(* ===== verification/MonteCarlo.v ===== *)
(** * Monte Carlo simulation ([internal/backtest/monte_carlo.go])

    Bootstrap paths over the daily returns of a run, their outcome, the four workers that
    share the iterations, and the summary.  The generator [rand.PCG] is the class [PCG];
    [sort.Slice] and [sort.Float64s] are the class [SortSlice].  The workers are their
    writes into the shared slice, in any order. *)
From Stdlib Require Import ZArith Lia Bool Floats.
From S2P Require Import Prelude Float64 FloatRound FloatLaws Gates Sizing Price Fills Trade Engine Metrics.
Import GoInt.
Local Open Scope float_scope.
Local Open Scope go_scope.

Class PCG := {
  pcg : Type;
  NewPCG : Z -> Z -> pcg;
  IntN : pcg -> Z -> Z * pcg;
  Float64N : pcg -> float64 * pcg
}.

Record MCConfig := mkMC { Iterations : Z; BarsPerSim : Z; Seed : Z }.
Record MCIterationResult := mkIter { PnlPct : float64; MaxDDPct : float64 }.

Record MCSummary := mkSummary {
  NumSimulations : Z; NumDays : Z; AvgPnlPct : float64; MedianPnlPct : float64; P5PnlPct : float64; P10PnlPct : float64;
  AvgMaxDDPct : float64; MedianMaxDDPct : float64; P95MaxDDPct : float64; BustProbability : float64
}.

Record MCResult := mkMCResult {
  Config : MCConfig; Iters : list MCIterationResult; Summary : MCSummary; PassProbability : float64
}.

Definition zeroIter : MCIterationResult := mkIter 0 0.

(** ** Paths *)
Definition bustValue : float64 := 0.0001.

(** The equity after a bar's return, and whether the path is bust. *)
Definition grow (s : float64 * bool) (r : float64) : float64 * bool :=
  let '(equity, busted) := s in
  let equity := equity * (1.0 + r) in
  let '(equity, busted) := if equity <=? 0 then (bustValue, true) else (equity, busted) in
  ((if busted : bool then bustValue else equity), busted).

Section Paths.
Context {G : PCG}.

Definition returnAt (returns : list float64) (i : Z) : float64 :=
  nth (Z.to_nat (Z.rem i (Z.of_nat (length returns)))) returns 0.

(** [n] bars to go, [more] of them in the block that goes on at [at_]. *)
Fixpoint blockPath (returns : list float64) (blockLen n more : nat) (from : Z) (s : float64 * bool) (rng : pcg) :
    list float64 * pcg :=
  match n with
  | O => ([], rng)
  | S n =>
      let '(more, from, rng) := match more with
                                | O => let '(start, rng) := IntN rng (Z.of_nat (length returns)) in (blockLen, start, rng)
                                | _ => (more, from, rng)
                                end in
      let s := grow s (returnAt returns from) in
      let '(path, rng) := blockPath returns blockLen n (pred more) (from + 1) s rng in
      (s.1 :: path, rng)
  end.

Definition bootstrapBlockPath (returns : list float64) (bars : Z) (rng : pcg) (blockLen : Z) : list float64 * pcg :=
  let blockLen := if Z.leb blockLen 1 || Z.ltb (Z.quot (Z.of_nat (length returns)) 4) blockLen then 1%Z else blockLen in
  blockPath returns (Z.to_nat blockLen) (Z.to_nat bars) O 0 (1.0, false) rng.

Definition bootstrapPath (returns : list float64) (bars : Z) (rng : pcg) := bootstrapBlockPath returns bars rng 7.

+++

> _EXERCISE_
Filter the data, keeping only the lines that contain "MCSummary".

> _EXERCISE ANSWER_
Record MCSummary := mkSummary {
  Config : MCConfig; Iters : list MCIterationResult; Summary : MCSummary; PassProbability : float64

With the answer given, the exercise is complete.